Publication year - 2007
Publication title -
american journal of hematology
Language(s) - English
Resource type - Journals
SCImago Journal Rank - 2.456
H-Index - 105
eISSN - 1096-8652
pISSN - 0361-8609
DOI - 10.1002/ajh.20942
Subject(s) - pyruvate kinase deficiency , hepatosplenomegaly , medicine , haemolysis , liver disease , cholestasis , pyruvate kinase , hemolytic anemia , jaundice , neonatal cholestasis , anemia , disease , gastroenterology , immunology , liver transplantation , biliary atresia , transplantation , glycolysis , metabolism
Abstract Significant hyperbilirubinaemia, anemia, and splenomegaly are common features in patients with severe haemolysis due to pyruvate kinase (PK) deficiency. Until now, severe neonatal PK deficiency has not been associated with fatal liver disease at this age. We present two neonatal cases of severe PK deficiency complicated with progressive fatal liver disease.
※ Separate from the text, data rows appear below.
(** * Voice session core of the ESL tutor app (src/App.tsx)

    A shallow embedding of the streaming / playback engine of [App.tsx]:
    the PCM codec contract, the playback scheduler that lives inside the
    [onmessage] handler, the interruption reset ([stopAllAudio]), the
    transcript flush on [turnComplete] and the session life cycle
    ([onopen], [onerror], [onclose], [handleStartSession],
    [handleStopSession]).

    Conventions of the embedding.
    - JavaScript numbers that carry audio time or sample values are taken
      as exact rationals ([Q]) and a sum of two of them as the exact sum,
      where the code rounds the sum to a double; [Date.now()] is an
      integer ([Z]).  The statements about start times involve the order
      of the values and one sum at a time, the sum that the code computes
      and stores; none adds up several lengths.
    - React refs ([useRef]) are plain fields of the state; a state hook set
      with a plain value is a field too (its value at the next render is
      the last value set, whatever the batching).  The [messages] hook is
      set with updater closures that read refs, so its update queue is
      modelled explicitly.  React (18 and later, mounted with
      [createRoot]) batches the updates made in the session callbacks;
      whether it calls the first updater of a batch at the dispatch or at
      the render is its own decision and an input of the model.
    - Code that may throw returns [Exc]; an [async] handler is cut at its
      [await] into the part that runs at once and the continuation.
    - Calls into the audio device, the microphone and the session are
      written to a log next to the state, so that their order can be
      stated. *)

From Stdlib Require Import ZArith QArith Qminmax Qround Qabs List String Bool Lia Lqa.
From Stdlib Require Import Strings.Byte.
Import ListNotations.

Local Open Scope Z_scope.

(* ================================================================== *)
(** * PCM codec *)

Module PCM.

(** Modelled from the spec: [./utils/audio] ([createBlobFromPCM], [encode],
    [decode], [decodeAudioData]) is imported by [App.tsx] but is not among
    the sources.  The definitions of this module follow section 4.1 of the
    specification: a sample [s] becomes [round(clamp(s, -1, 1) * 32767)],
    written as two bytes, low byte first; decoding reads each pair of bytes
    as a signed 16-bit value and divides it by 32768, dropping a trailing
    odd byte. *)

Definition AudioFrame := list Q.
Definition EncodedChunk := list byte.

Local Open Scope Q_scope.

Definition clamp (s lo hi : Q) : Q := Qmax lo (Qmin hi s).

(** [Math.round]: the nearest integer, a tie going up. *)
Definition round (x : Q) : Z := Qfloor (x + (1 # 2)).

Definition to_int16 (s : Q) : Z := round (clamp s (-1) 1 * 32767).

Local Open Scope Z_scope.

Definition byte_of_Z (z : Z) : byte :=
  match Byte.of_N (Z.to_N (z mod 256)) with
  | Some b => b
  | None => x00
  end.

Definition Z_of_byte (b : byte) : Z := Z.of_N (Byte.to_N b).

(** Two's complement, little-endian. *)
Definition int16_to_le (v : Z) : list byte :=
  [byte_of_Z v; byte_of_Z (Z.shiftr v 8)].

Definition int16_of_le (lo hi : byte) : Z :=
  let u := Z.lor (Z_of_byte lo) (Z.shiftl (Z_of_byte hi) 8) in
  if u <? 32768 then u else u - 65536.

Definition from_int16 (v : Z) : Q := (inject_Z v / 32768)%Q.

(** Modelled from the spec: the encoder has "no failure modes besides
    malformed input length (must be non-empty)". *)
Definition encode (frame : AudioFrame) : option EncodedChunk :=
  match frame with
  | [] => None
  | _ => Some (flat_map (fun s => int16_to_le (to_int16 s)) frame)
  end.

(** Modelled from the spec: a chunk whose length is odd loses its last,
    partial sample. *)
Fixpoint decode (chunk : EncodedChunk) : AudioFrame :=
  match chunk with
  | lo :: hi :: rest => from_int16 (int16_of_le lo hi) :: decode rest
  | _ => []
  end.

Definition in_range (s : Q) : Prop := (-1 <= s /\ s <= 1)%Q.

Definition close_to (eps : Q) (s r : Q) : Prop := (Qabs (r - s) <= eps)%Q.

(** A sample that a 32-bit float holds exactly: 7/8 + 2^-17. *)
Definition off_grid_sample : Q := (114689 # 131072)%Q.

End PCM.

(* ================================================================== *)
(** * The App component *)

Module App.

Local Open Scope string_scope.

(** ** types.ts *)

Inductive SessionState := DISCONNECTED | CONNECTING | CONNECTED | ERROR.
(** [exports.saveJob] *)
Definition saveJob (st : Store) (me : User.doc) (req : Request Body)
  : Store * Response :=
  let jobId := default "" (params req !! "id") in
  match toggleSave jobId (User.id me) st with
  | (st', inl result) => (st', respond 200 (toggled_json result))
  | (st', inr JobNotFound) =>
      (st', respond 404 [("message", JStr "Job not found")])
  | (st', inr ObjectIdCast) =>
      (st', respond 404 [("message", JStr "Job not found")])
  | (st', inr UserNotFound) =>
      (st', respond 404 [("message", JStr "User not found")])
  end.

Definition job_not_found : Response :=
  respond 404 [("message", JStr "Job not found")].

Definition already_applied : Response :=
  respond 400 [("message", JStr "Already applied for this job")].

Definition deadline_passed : Response :=
  respond 400 [("message", JStr "Application deadline has passed")].

Definition applied : Response :=
  respond 200 [("success", JBool true);
               ("message", JStr "Applied for job successfully")].

(** [job.applicationDeadline && new Date(job.applicationDeadline) < new Date()] *)
Definition deadlineHasPassed (now : Z) (job : Job.t) : bool :=
  match Job.applicationDeadline job with
  | Some d => (d <? now)%Z
  | None => false
  end.

(** [job.applicants.some((app) => app.user.toString() === req.user.id)] *)
Definition hasApplied (uid : string) (job : Job.t) : bool :=
  existsb (fun app => String.eqb (Job.user app) uid) (Job.applicants job).

(** [exports.applyForJob]; [now] is the clock ([new Date()], [Date.now()]). *)
Definition applyForJob (now : Z) (st : Store) (me : User.doc)
    (req : Request Body) : Store * Response :=
  let id := default "" (params req !! "id") in
  match findById id (jobs st) with
  | CastError => (st, job_not_found)
  | Missing => (st, job_not_found)
  | Found job =>
      if hasApplied (User.id me) job then (st, already_applied)
      else if deadlineHasPassed now job then (st, deadline_passed)
      else
        (* job.applicants.unshift({ ... }); await job.save() *)
        let entry :=
          {| Job.user := User.id me;
             Job.resume := resume (body req);
             Job.coverLetter := coverLetter (body req);
             Job.status := "applied";
             Job.appliedAt := now |} in
        let job' := Job.set_applicants job (entry :: Job.applicants job) in
        let st1 := set_jobs st (<[oid id := job']> (jobs st)) in
        (* User.findByIdAndUpdate(req.user.id, { $push: { appliedJobs } }) *)
        let applied_entry :=
          {| User.aj_job := oid id; User.aj_status := "applied";
             User.aj_appliedAt := now |} in
        let st2 :=
          set_users st1
            (User.findByIdAndUpdate (User.id me)
               (fun u => User.set_appliedJobs u
                           (User.appliedJobs u ++ [applied_entry]))
               (users st1)) in
        (st2, applied)
  end.

End JobCtl.

(** ** Auth controller (controllers/authController.js) *)

Module AuthCtl.

Record RegisterBody : Type := {
  reg_name : string;
  reg_email : string;
  reg_password : string;
}.

(** The body of a login request: the email sent is taken to be a
    string; the password is whatever JSON value the body has under
    [password], [None] when it has none. *)
Record LoginBody : Type := {
  email : string;
  password : option json;
}.

Definition invalid_credentials : Response :=
  respond 401 [("message", JStr "Invalid email or password")].

Definition server_error (message : string) : Response :=
  respond 500 [("message", JStr "Server error"); ("error", JStr message)].

(** The [user] object of the register and login responses. *)
Definition public_user (d : User.doc) : json :=
  JObj [("id", JStr (User._id d));
        ("name", JStr (User.name (User.raw d)));
        ("email", JStr (User.email (User.raw d)));
        ("profileImage", JStr (User.profileImage (User.raw d)))].

(** [res.cookie("token", token, ...); res.cookie("auth_token", token, ...);
    res.status(code).json({ success: true, user: {...}, token })] *)
Definition session_response (code : nat) (d : User.doc) (token : string)
  : Response :=
  {| status := code;
     payload := JObj [("success", JBool true);
                      ("user", public_user d);
                      ("token", JStr token)];
     set_cookie := [("token", token); ("auth_token", token)] |}.

(** [{ name, email, password }] with the defaults of the schema: what
    [register] hands to [User.create]. *)
Definition new_user (b : RegisterBody) (now : Z) : User.t :=
  {| User.name := reg_name b;
     User.email := reg_email b;
     User.password := reg_password b;
     User.profileImage := ""; User.bio := ""; User.title := "";
     User.website := ""; User.phone := ""; User.skills := [];
     User.experience := []; User.education := [];
     User.location := "";
     User.socialLinks :=
       JObj [("linkedin", JStr ""); ("github", JStr "");
             ("twitter", JStr ""); ("website", JStr "")];
     User.savedJobs := []; User.appliedJobs := [];
     User.joinedCommunities := []; User.notifiedCommunities := [];
     User.resetPasswordToken := None;
     User.resetPasswordExpire := None;
     User.createdAt := now |}.

Section Handlers.

(** [generateToken(id)] at a given time: [jwt.sign] stamps the token
    with the clock ([iat], [exp]) and yields it, or throws. *)
Variable generateToken : Z -> string -> string + string.

(** [bcrypt.compare(entered, hash)] on two strings. *)
Variable bcrypt_compare : string -> string -> bool.

(** [user.matchPassword(entered)]: [bcrypt.compare] rejects an argument
    that is no string. *)
Definition matchPassword (entered : option json) (hash : string)
  : bool + string :=
  match entered with
  | Some (JStr p) => inl (bcrypt_compare p hash)
  | _ => inr ("Illegal arguments: " +:+ typeof entered +:+ ", string")
  end.

(** [User.create({ name, email, password })]: schema setters,
    validators and the pre-save hook that hashes the password; the
    stored record, or the message of the error thrown. *)
Variable castUser : User.t -> User.t + string.

(** [exports.register]; [newId] is the identifier of the new user and
    [now] the clock. *)
Definition register (newId : string) (now : Z) (st : Store)
    (req : Request RegisterBody) : Store * Response :=
  match User.findOne_email User.default_projection
          (reg_email (body req)) (users st) with
  | Some _ => (st, respond 400 [("message", JStr "User already exists")])
  | None =>
      match castUser (new_user (body req) now) with
      | inr message => (st, server_error message)
      | inl stored =>
          let st1 := set_users st (<[newId := stored]> (users st)) in
          (* the created document carries every path, password included *)
          let user := User.load [] newId stored in
          match generateToken now newId with
          | inr message => (st1, server_error message)
          | inl token => (st1, session_response 201 user token)
          end
      end
  end.

(** [exports.login]; [now] is the clock. *)
Definition login (now : Z) (st : Store) (req : Request LoginBody)
  : Response :=
  match User.findOne_email User.select_plus_password
          (email (body req)) (users st) with
  | None => invalid_credentials
  | Some user =>
      match matchPassword (password (body req))
              (User.password (User.raw user)) with
      | inr message => server_error message
      | inl isMatch =>
          if negb isMatch then invalid_credentials
          else
            match generateToken now (User._id user) with
            | inr message => server_error message
            | inl token => session_response 200 user token
            end
      end
  end.

End Handlers.

(** [exports.getMe]: behind [authMiddleware], [me] = [req.user]. *)
Definition getMe (st : Store) (me : User.doc) : Response :=
  match User.findById User.default_projection (User.id me) (users st) with
  | Found user =>
      let u := User.raw user in
      respond 200
        [("success", JBool true);
         ("user",
          JObj [("id", JStr (User._id user));
                ("name", JStr (User.name u));
                ("email", JStr (User.email u));
                ("profileImage", JStr (User.profileImage u));
                ("bio", JStr (User.bio u));
                ("skills", Json.strs (User.skills u));
                ("location", JStr (User.location u));
                ("joinedCommunities", Json.strs (User.joinedCommunities u));
                ("notifiedCommunities",
                 Json.strs (User.notifiedCommunities u));
                ("savedJobs", Json.strs (User.savedJobs u));
                ("appliedJobs",
                 JArr (User.appliedJob_json <$> User.appliedJobs u))])]
  | Missing =>
      (* user is null: reading user._id throws *)
      server_error "Cannot read properties of null (reading '_id')"
  | CastError => server_error "Cast to ObjectId failed"
  end.

End AuthCtl.

(** ** Profile controller (controllers/profileController.js) *)

Module ProfileCtl.

(** [doc.path = value] on the serialised fields. *)
Fixpoint replace_field (k : string) (v : json)
    (fields : list (string * json)) : list (string * json) :=
  match fields with
  | [] => []
  | (k', v') :: rest =>
      if String.eqb k k' then (k', v) :: replace_field k v rest
      else (k', v') :: replace_field k v rest
  end.

Section Handlers.

(** [.populate("joinedCommunities", "name image memberCount")]: the
    populated sub-documents, or the message of the error thrown. *)
Variable populateCommunities : Store -> list string -> list json + string.

(** [.populate({ path: "appliedJobs.job", select: ... })] *)
Variable populateAppliedJobs :
  Store -> list User.appliedJob -> list json + string.

(** Inside [getMyProfile]'s inner [try]: a failed population is logged
    and the path keeps its unpopulated value. *)
Definition with_populated (k : string) (v : list json + string)
    (fields : list (string * json)) : list (string * json) :=
  match v with
  | inl items => replace_field k (JArr items) fields
  | inr _ => fields
  end.

(** [exports.getMyProfile] *)
Definition getMyProfile {B : Type} (st : Store) (req : Request B)
  : Response :=
  match user req with
  | None =>
      respond 400
        [("success", JBool false);
         ("message", JStr "User information missing from request");
         ("error",
          JStr "Authentication may have failed or user session is invalid")]
  | Some me =>
      if negb (truthy (Some (User.id me))) then
        respond 400
          [("success", JBool false);
           ("message", JStr "User information missing from request");
           ("error",
            JStr "Authentication may have failed or user session is invalid")]
      else
        match User.findById User.select_minus_password (User.id me)
                (users st) with
        | CastError =>
            respond 400 [("success", JBool false);
                         ("message", JStr "Invalid user ID format");
                         ("error", JStr "Cast to ObjectId failed")]
        | Missing =>
            respond 404
              [("success", JBool false);
               ("message", JStr "User not found");
               ("error", JStr "The user profile could not be located")]
        | Found user =>
            let u := User.raw user in
            let f1 :=
              if (0 <? length (User.joinedCommunities u))%nat then
                with_populated "joinedCommunities"
                  (populateCommunities st (User.joinedCommunities u))
                  (User.fields user)
              else User.fields user in
            let f2 :=
              if (0 <? length (User.appliedJobs u))%nat then
                with_populated "appliedJobs"
                  (populateAppliedJobs st (User.appliedJobs u)) f1
              else f1 in
            respond 200 [("success", JBool true); ("data", JObj f2)]
        end
  end.
(** * Turjuman (Arabic book helper): the page request client and the
      page accumulator of [App.tsx], verified on a shallow embedding.

    Layout of the development:
    - [Js]       strings as sequences of UTF-16 code units, JSON values and
                 the runtime's [JSON.parse];
    - [Types]    the interfaces of [types.ts];
    - [Gemini]   [processArabicPdf] of [services/geminiService.ts];
    - [App]      the state and the handlers of the [App] component, and the
                 event loop that runs them;
    - [Samples]  files, replies and sessions used as examples;
    - [JsFacts], [AppFacts]  the parser never runs out of fuel; what holds
                 in every session that can be reached;
    - the properties of the page accumulator, of the page request client
      and of the session. *)

From Stdlib Require Import List String Ascii ZArith NArith Bool Lia Arith.
From Stdlib Require Import DecimalString DecimalPos DecimalZ.
Import ListNotations.

Local Open Scope string_scope.
Local Open Scope list_scope.
Local Open Scope Z_scope.

(* ================================================================== *)
(** ** JavaScript strings and JSON values *)
(* ================================================================== *)

Module Js.

(** A JavaScript string is a sequence of UTF-16 code units. *)
Definition jsstring := list N.

(** The string whose code units are the character codes of an ASCII
    literal. *)
Definition jstr (s : string) : jsstring :=
  map N_of_ascii (list_ascii_of_string s).

Definition jsstring_eqb (a b : jsstring) : bool :=
  if list_eq_dec N.eq_dec a b then true else false.

(** A JSON number keeps its exact decimal value [mantissa * 10^exp10].
    (The runtime rounds it to a double; for the integral page numbers
    of this program, all far below 2^53, the two agree.) *)
Record jnumber := { mantissa : Z; exp10 : Z }.

#[warnings="-register-all"]
Inductive json :=
| JNull
| JBool (b : bool)
| JNumber (n : jnumber)
| JString (s : jsstring)
| JArray (items : list json)
| JObject (members : list (jsstring * json)).

(** Members are kept in the order of the text; as in JavaScript, a later
    member of the same name wins. *)
Fixpoint get_last (k : jsstring) (ms : list (jsstring * json))
         (found : option json) : option json :=
  match ms with
  | [] => found
  | (k', v) :: ms' =>
      get_last k ms' (if jsstring_eqb k k' then Some v else found)
  end.

(** [v.k] for an own data property; [None] is [undefined]. *)
Definition get (k : string) (v : json) : option json :=
  match v with
  | JObject ms => get_last (jstr k) ms None
  | _ => None
  end.

(** The integer a number denotes, when it denotes one. *)
Definition jnumber_to_Z (n : jnumber) : option Z :=
  if 0 <=? exp10 n then Some (mantissa n * 10 ^ exp10 n)
  else
    let d := 10 ^ (- exp10 n) in
    if mantissa n mod d =? 0 then Some (mantissa n / d) else None.

(* ------------------------------------------------------------------ *)
(** *** [JSON.parse] (ECMA-404 grammar, as the runtime implements it) *)

Inductive presult (A : Type) :=
| POk (a : A) (rest : jsstring)
| PSyntaxError
| POutOfFuel.
Arguments POk {A} a rest.
Arguments PSyntaxError {A}.
Arguments POutOfFuel {A}.

Definition is_ws (c : N) : bool :=
  ((c =? 32) || (c =? 9) || (c =? 10) || (c =? 13))%N.

Fixpoint skip_ws (s : jsstring) : jsstring :=
  match s with
  | c :: s' => if is_ws c then skip_ws s' else s
  | [] => []
  end.

Definition is_digit (c : N) : bool := ((48 <=? c) && (c <=? 57))%N.

Definition digit_val (c : N) : Z := Z.of_N (c - 48).

(** The longest run of digits at the head of [s], and what follows. *)
Fixpoint take_digits (s : jsstring) : list N * jsstring :=
  match s with
  | c :: s' =>
      if is_digit c
      then let '(ds, r) := take_digits s' in (c :: ds, r)
      else ([], s)
  | [] => ([], [])
  end.

Definition digits_val (ds : list N) : Z :=
  fold_left (fun acc c => 10 * acc + digit_val c) ds 0.

Definition hex_val (c : N) : option N :=
  (if (48 <=? c) && (c <=? 57) then Some (c - 48)
   else if (65 <=? c) && (c <=? 70) then Some (c - 55)
   else if (97 <=? c) && (c <=? 102) then Some (c - 87)
   else None)%N.

Definition hex4 (a b c d : N) : option N :=
  match hex_val a, hex_val b, hex_val c, hex_val d with
  | Some x, Some y, Some z, Some w => Some (((x * 16 + y) * 16 + z) * 16 + w)%N
  | _, _, _, _ => None
  end.

Definition unescape (c : N) : option N :=
  (if c =? 34 then Some 34          (* quotation mark *)
   else if c =? 92 then Some 92     (* reverse solidus *)
   else if c =? 47 then Some 47     (* solidus *)
   else if c =? 98 then Some 8      (* b: backspace *)
   else if c =? 102 then Some 12    (* f: form feed *)
   else if c =? 110 then Some 10    (* n: line feed *)
   else if c =? 114 then Some 13    (* r: carriage return *)
   else if c =? 116 then Some 9     (* t: tab *)
   else None)%N.
(** * Shallow embedding of data_validation/validate_reagent_resources.py

    The reagent registry validator: blank-cell check, value-set injection
    and schema validation, duplicate rows, Agree/Disagree parsing and the
    row invariants, the per (target, conjugate) supporting-material
    cross-validation and the image checks.

    Modelling choices.
    - Python strings are [string] (8-bit characters); [str.strip] strips the
      ASCII characters for which [str.isspace] holds.
    - A pandas frame read with [dtype=str, keep_default_na=False] is a
      header and a list of rows of strings; the frame index is the row
      position (a [RangeIndex]).
    - stderr is a list of diagnostics, one constructor per [print] of the
      source; a raised Python exception is the [Exc] outcome.
    - The file system is a flat list of (absolute path, file) entries; the
      supporting-material root is an absolute, normalised directory path, so
      [os.path.abspath] is the identity on the paths built from it.
    - [md5sum] of a file is the file's stored digest. *)

From stdpp Require Import base list gmap strings.
From Stdlib Require Import ZArith Ascii String.

Open Scope Z_scope.
Open Scope string_scope.

(* ------------------------------------------------------------------ *)
(** ** Python string helpers *)

Module Py.

(** [str.isspace] on one (ASCII) character: \t \n \v \f \r, \x1c-\x1f, space.
    Strings are ASCII here, so the Unicode spaces that [str.strip] also
    removes (U+0085, U+00A0, ...) do not occur. *)
Definition is_space (c : ascii) : bool :=
  let n := nat_of_ascii c in
  ((9 <=? n) && (n <=? 13))%nat || ((28 <=? n) && (n <=? 32))%nat.

Fixpoint lstrip (s : string) : string :=
  match s with
  | EmptyString => EmptyString
  | String c s' => if is_space c then lstrip s' else s
  end.

Definition rev_str (s : string) : string := string_of_list_ascii (rev (list_ascii_of_string s)).

(** [str.strip()] *)
Definition strip (s : string) : string := rev_str (lstrip (rev_str (lstrip s))).

(** [s.split(sep)] for a one-character separator: "a;;b" gives three
    pieces, the middle one empty; the empty string gives one empty piece. *)
Fixpoint split_aux (sep : ascii) (s : string) (cur : string) : list string :=
  match s with
  | EmptyString => [cur]
  | String c s' =>
      if Ascii.eqb c sep then cur :: split_aux sep s' EmptyString
      else split_aux sep s' (cur ++ String c EmptyString)
  end.

Definition split (sep : ascii) (s : string) : list string := split_aux sep s EmptyString.

(** [p in s] for strings: [p] is a substring of [s]. *)
Fixpoint contains (p s : string) : bool :=
  String.prefix p s ||
  match s with
  | EmptyString => false
  | String _ s' => contains p s'
  end.

(** [s.endswith(suf)] *)
Definition endswith (suf s : string) : bool :=
  String.prefix (rev_str suf) (rev_str s).

(** [s.replace(old, new)]: non-overlapping, left to right. *)
Fixpoint replace_fuel (fuel : nat) (old new s : string) : string :=
  match fuel with
  | O => s
  | S fuel' =>
      match s with
      | EmptyString => EmptyString
      | String c s' =>
          if String.prefix old s
          then new ++ replace_fuel fuel' old new (substring (String.length old) (String.length s) s)
          else String c (replace_fuel fuel' old new s')
      end
  end.

Fixpoint interleave (new s : string) : string :=
  match s with
  | EmptyString => EmptyString
  | String c s' => String c (new ++ interleave new s')
  end.

Definition replace (s old new : string) : string :=
  match old with
  | EmptyString => new ++ interleave new s
  | _ => replace_fuel (String.length s) old new s
  end.

(** [l.index(x)] for a list of strings; [None] is the [ValueError]. *)
Fixpoint index_of (x : string) (l : list string) : option nat :=
  match l with
  | [] => None
  | y :: l' => if String.eqb x y then Some O else option_map S (index_of x l')
  end.

(** [l[1:-1]] *)
Definition slice_1_m1 {A} (l : list A) : list A := removelast (tl l).

(** [pathlib.PurePosixPath(p).name]: the last component once empty and "."
    components are dropped, the empty string when there is none. *)
Definition path_name (p : string) : string :=
  default EmptyString
    (last (List.filter (fun c => negb (String.eqb c EmptyString) && negb (String.eqb c ".")) (split "/" p))).

(** [os.path.join(a, b)] and [pathlib]'s [a / b]: an absolute right operand
    replaces the left one. *)
Definition path_join (a b : string) : string :=
  if String.prefix "/" b then b else a ++ "/" ++ b.
(** Reads a string from just after its opening quote: the text it denotes
    and what follows its closing quote. *)
Fixpoint read_string (s : string) : option (string * string) :=
  match s with
  | EmptyString => None
  | String c r =>
      let n := nat_of_ascii c in
      if n =? 34 then Some (EmptyString, r)
      else if n =? 92 then
        match r with
        | EmptyString => None
        | String e r1 =>
            if nat_of_ascii e =? 117 then
              match r1 with
              | String h1 (String h2 (String h3 (String h4 r2))) =>
                  x ← unicode_escape h1 h2 h3 h4;
                  p ← read_string r2;
                  Some (String x p.1, p.2)
              | _ => None
              end
            else
              x ← short_escape e;
              p ← read_string r1;
              Some (String x p.1, p.2)
        end
      else if n <? 32 then None
      else p ← read_string r; Some (String c p.1, p.2)
  end.

Definition is_space (c : ascii) : bool :=
  let n := nat_of_ascii c in
  (n =? 32) || (n =? 9) || (n =? 10) || (n =? 13).

Fixpoint skip_ws (s : string) : string :=
  match s with
  | EmptyString => EmptyString
  | String c r => if is_space c then skip_ws r else s
  end.

Definition read_value (s : string) : option (value * string) :=
  match s with
  | EmptyString => None
  | String c r =>
      if nat_of_ascii c =? 34 then
        p ← read_string r; Some (Str p.1, p.2)
      else
        match r with
        | String c2 (String c3 (String c4 r')) =>
            if (nat_of_ascii c =? 110) && (nat_of_ascii c2 =? 117)
               && (nat_of_ascii c3 =? 108) && (nat_of_ascii c4 =? 108)
            then Some (Null, r') else None
        | _ => None
        end
  end.

(** The members of an object, from its first key to its closing brace. *)
Fixpoint read_members (fuel : nat) (s : string) : option (object * string) :=
  match fuel with
  | O => None
  | S fuel' =>
      match skip_ws s with
      | String c r =>
          if nat_of_ascii c =? 34 then
            k ← read_string r;
            match skip_ws k.2 with
            | String colon r1 =>
                if nat_of_ascii colon =? 58 then
                  v ← read_value (skip_ws r1);
                  match skip_ws v.2 with
                  | String sep r2 =>
                      if nat_of_ascii sep =? 44 then
                        m ← read_members fuel' r2;
                        Some ((k.1, v.1) :: m.1, m.2)
                      else if nat_of_ascii sep =? 125 then
                        Some ([(k.1, v.1)], r2)
                      else None
                  | EmptyString => None
                  end
                else None
            | EmptyString => None
            end
          else None
      | EmptyString => None
      end
  end.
The patients presented with severe haemolysis, progressive cholestasis, and hepatosplenomegaly, and both patients ultimately developed liver failure at a very young age. Despite extensive investigations, no specific explanation for liver disease and failure was found. We suggest that the PK deficiency itself directly led to liver dysfunction. Am. J. Hematol., 2007. © 2007 Wiley‐Liss, Inc.